McNutt's writings won prizes or mentions in several competitions, including the Gould League of Bird Lovers (1912) and 1913, Bathurst Centenary Literary Competition, and The Sydney Mail's Australian Remounts competition. McNutt's poetry which appeared in newspapers included "The Quarrel", poetry about nature, including "A Bush Home" and "The Birds I Love", and war poems "Australian Remounts" and "The Boys Who Blazed The Track". Some of Mary's poems were set to music, including "A Nook Of Bushland" (1922), "Buttercups", "The Birds I Love" (1925), and "Silver Wattle" (1930). McNutt's works were used by the Department of Education and McNutt was named by children and educators among lists of prominent and favourite Australian writers. A list of at least 16 works can be found on AustLit and over 80 works are included in a biography, Australia Song-bird: Mollie McNutt, Poetry And Prose.
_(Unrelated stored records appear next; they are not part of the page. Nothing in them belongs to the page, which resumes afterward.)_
(** [events.Message] *)
Record EventsMessage := {
  ID : string;
  Status : string;
  Type' : string;
  Actor_ : Actor
}.

(** [dt.Container] *)
Record Container := { Names : list string }.

(** [types.EventsOptions]: the filter naming the resource to follow. *)
Record EventsOptions := { Filters : list string }.

(** *** Channels, the clock and sleeping goroutines

    A channel is a queue of the items sent and not yet received; capacities,
    hence a sender that blocks, are not modelled.  A sleeper is a goroutine
    waiting on [time.After] before one send. *)
Record Env := {
  clock : Z;
  next_chan : nat;
  msg_chans : gmap nat (list EventsMessage);
  err_chans : gmap nat (list string);
  emit_chans : gmap nat (list Item);
  sleepers : list (Z * nat * EventsMessage)
}.

Definition env0 : Env :=
  {| clock := 0; next_chan := 0; msg_chans := ∅; err_chans := ∅; emit_chans := ∅;
     sleepers := [] |}.

Definition msgs_of (e : Env) (ch : nat) : list EventsMessage := default [] (msg_chans e !! ch).
Definition errs_of (e : Env) (ch : nat) : list string := default [] (err_chans e !! ch).
Definition emits_of (e : Env) (ch : nat) : list Item := default [] (emit_chans e !! ch).

(** [make(chan events.Message, n)] *)
Definition make_msg_chan (e : Env) : nat * Env :=
  (next_chan e,
   {| clock := clock e; next_chan := S (next_chan e);
      msg_chans := <[ next_chan e := [] ]> (msg_chans e); err_chans := err_chans e;
      emit_chans := emit_chans e; sleepers := sleepers e |}).

(** [make(chan error, n)] *)
Definition make_err_chan (e : Env) : nat * Env :=
  (next_chan e,
   {| clock := clock e; next_chan := S (next_chan e);
      msg_chans := msg_chans e; err_chans := <[ next_chan e := [] ]> (err_chans e);
      emit_chans := emit_chans e; sleepers := sleepers e |}).

(** [make(chan interface{}, n)] *)
Definition make_emit_chan (e : Env) : nat * Env :=
  (next_chan e,
   {| clock := clock e; next_chan := S (next_chan e);
      msg_chans := msg_chans e; err_chans := err_chans e;
      emit_chans := <[ next_chan e := [] ]> (emit_chans e); sleepers := sleepers e |}).

Definition set_msgs (ch : nat) (q : list EventsMessage) (e : Env) : Env :=
  {| clock := clock e; next_chan := next_chan e;
     msg_chans := <[ ch := q ]> (msg_chans e); err_chans := err_chans e;
     emit_chans := emit_chans e; sleepers := sleepers e |}.

Definition set_errs (ch : nat) (q : list string) (e : Env) : Env :=
  {| clock := clock e; next_chan := next_chan e;
     msg_chans := msg_chans e; err_chans := <[ ch := q ]> (err_chans e);
     emit_chans := emit_chans e; sleepers := sleepers e |}.

Definition set_emits (ch : nat) (q : list Item) (e : Env) : Env :=
  {| clock := clock e; next_chan := next_chan e;
     msg_chans := msg_chans e; err_chans := err_chans e;
     emit_chans := <[ ch := q ]> (emit_chans e); sleepers := sleepers e |}.

Definition set_sleepers (s : list (Z * nat * EventsMessage)) (e : Env) : Env :=
  {| clock := clock e; next_chan := next_chan e;
     msg_chans := msg_chans e; err_chans := err_chans e;
     emit_chans := emit_chans e; sleepers := s |}.

Definition set_clock (t : Z) (e : Env) : Env :=
  {| clock := t; next_chan := next_chan e;
     msg_chans := msg_chans e; err_chans := err_chans e;
     emit_chans := emit_chans e; sleepers := sleepers e |}.

(** [ch <- m] *)
Definition send_msg (ch : nat) (m : EventsMessage) (e : Env) : Env :=
  set_msgs ch (msgs_of e ch ++ [m]) e.
Definition send_err (ch : nat) (x : string) (e : Env) : Env :=
  set_errs ch (errs_of e ch ++ [x]) e.
Definition send_emit (ch : nat) (x : Item) (e : Env) : Env :=
  set_emits ch (emits_of e ch ++ [x]) e.

(** [go func() { <-time.After(d); ch <- m }()] *)
Definition go_after (d : Z) (ch : nat) (m : EventsMessage) (e : Env) : Env :=
  set_sleepers (sleepers e ++ [(clock e + d, ch, m)]) e.

(** *** [utils.DockerAdapter], the interface the doubles implement

    [DockerLogs] panics in both doubles and is never called by the watcher's
    state machine; it is left out.  A channel result is [None] for a nil
    channel. *)
Class DockerAdapter (A : Type) := {
  GetRunningContainers : A → list Container * error;
  MatchContainer : A → list Container → list string → Container * error;
  DockerEvents : A → EventsOptions → Env → A * Env * (option nat * option nat * error)
}.

Definition container_message (status : string) (attrs : gmap string string) : EventsMessage :=
  {| ID := "100"; Status := status; Type' := "container";
     Actor_ := {| Attributes := attrs |} |}.

(** [DockerMockAdapterHealthy] *)
Record DockerMockAdapterHealthy := { healthy_unit : unit }.

Definition Healthy_DockerEvents (d : DockerMockAdapterHealthy) (options : EventsOptions)
    (e : Env) : DockerMockAdapterHealthy * Env * (option nat * option nat * error) :=
  let '(msgch, e) := make_msg_chan e in
  let '(errch, e) := make_err_chan e in
  let e := send_msg msgch (container_message "start" ∅) e in
  let e := send_msg msgch (container_message "restart" ∅) e in
  let e := send_msg msgch (container_message "die" {[ "exitCode" := "1" ]}) e in
  (d, e, (Some msgch, Some errch, None)).

#[global] Instance Healthy_adapter : DockerAdapter DockerMockAdapterHealthy := {
  GetRunningContainers _ :=
    ([ {| Names := ["/dapper-private-network_consensus_3_1"] |} ], None);
  MatchContainer _ _ _ :=
    ({| Names := ["/dapper-private-network_consensus_3_1"] |}, None);
  DockerEvents := Healthy_DockerEvents
}.
(** What the query reports for one included contact. *)
Lemma item_working_day (now : date) (rb : ContactRecord.t * date) :
  valid now -> occurrence_exists now (snd rb) -> in_window now rb = true ->
  exists adj,
    valid adj
    /\ congratulation_date (item_of now rb) = Time.strftime "%Y-%m-%d" adj
    /\ 0 <= weekday adj <= 4
    /\ 0 <= days_between adj now <= 9.
Proof.
  intros Hnow Hex Hw.
  destruct (shifted_working_day _ (proj2 Hex)) as (Hwd & Hs & Hv).
  exists (shifted (occurrence now (snd rb))).
  split; [exact Hv|]. split; [exact eq_refl|]. split; [exact Hwd|].
  apply in_window_iff in Hw. rewrite diffDays_eq in Hw.
  rewrite (days_between_trans _ (occurrence now (snd rb)) now).
  revert Hs Hw.
  generalize (days_between (shifted (occurrence now (snd rb)))
                (occurrence now (snd rb))),
    (days_between (occurrence now (snd rb)) now).
  intros x y Hs Hw. lia.
Qed.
The book Songs Of Bushland was published in 1918 by Winn & Co. publishers and sold out before it made it to book shops. AustLit states Songs Of Bushland is "primarily not a children's book".

==Death and legacy==
McNutt died of tuberculosis on 26 February 1919, aged 33. An unfortunate incident happened as the body was conveyed to be put on the train to Armidale for interment, when the wheel came off the horse-drawn hearse. At the graveside, Brother Stephens, on behalf of the Manchester Unity Independent Order of Oddfellows Lodge said of McNutt: "as the seasons come and go may wattle-time ever serve as a reminder of our Australian song-bird".

The Inspector of Schools proposed a memorial to Mollie, and a cot with an inscription was bought for the Royal Alexandra Hospital for Children with over 800 pounds raised by donations from "Practically every public school in the state".

Another book published about McNutt is The Road To Torrington: Remembering Mollie McNutt, and in it the author says McNutt was remembered in a school song in Torrington in the 1960s, and a trophy called the Mollie McNutt Memorial Shield.